(* ===== verification/MembershipInv.v ===== *)
(** * What holds of every membership the log can fold into

    [wf] is the invariant of the projection. It is proved of each rule of
    [MembershipSpec], then of [apply], then of every log whose indexes
    increase, which is what a Raft log is. *)

From S2P Require Import Prelude Ids GroupSettings Events Membership MembershipSpec.

Implicit Types (s : MembershipState) (m : MemberId) (ev : MembershipEvent).

(** One waiting decision, in a membership last changed at [now]. *)
Record wf_proposal (now expiry p : N) (entry : Proposal) : Prop := {
  wfp_past : (p ≤ now)%N;
  wfp_live : (now - p < expiry)%N;
  wfp_subject : is_Some (subject (proposal_event entry));
  wfp_target : ∀ m, target (proposal_event entry) = Some m → m ∉ proposal_approvals entry;
}.

(** The records of the members, and the core group among them. *)
Record wf_roster (min protocol : N) (ms : gmap MemberId MemberRecord)
    (co : gmap MemberId NodeAddr) : Prop := {
  wfr_core : ∀ m, is_Some (co !! m) →
    ∃ r, ms !! m = Some r ∧ (protocol ≤ protocol_max r)%N;
  wfr_some_core : co ≠ ∅;
  wfr_ids : ∀ m r, ms !! m = Some r → member_id r = m;
  wfr_pledge : ∀ m r, ms !! m = Some r → pledge_bytes r = 0%N ∨ (min ≤ pledge_bytes r)%N;
}.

WORK REQUEST:
Starting at the line that contains "(** One waiting", transcribe every line through the last line of the entries above, exactly, and nothing else.

TASK RESULT:
(** One waiting decision, in a membership last changed at [now]. *)
Record wf_proposal (now expiry p : N) (entry : Proposal) : Prop := {
  wfp_past : (p ≤ now)%N;
  wfp_live : (now - p < expiry)%N;
  wfp_subject : is_Some (subject (proposal_event entry));
  wfp_target : ∀ m, target (proposal_event entry) = Some m → m ∉ proposal_approvals entry;
}.

(** The records of the members, and the core group among them. *)
Record wf_roster (min protocol : N) (ms : gmap MemberId MemberRecord)
    (co : gmap MemberId NodeAddr) : Prop := {
  wfr_core : ∀ m, is_Some (co !! m) →
    ∃ r, ms !! m = Some r ∧ (protocol ≤ protocol_max r)%N;
  wfr_some_core : co ≠ ∅;
  wfr_ids : ∀ m r, ms !! m = Some r → member_id r = m;
  wfr_pledge : ∀ m r, ms !! m = Some r → pledge_bytes r = 0%N ∨ (min ≤ pledge_bytes r)%N;
}.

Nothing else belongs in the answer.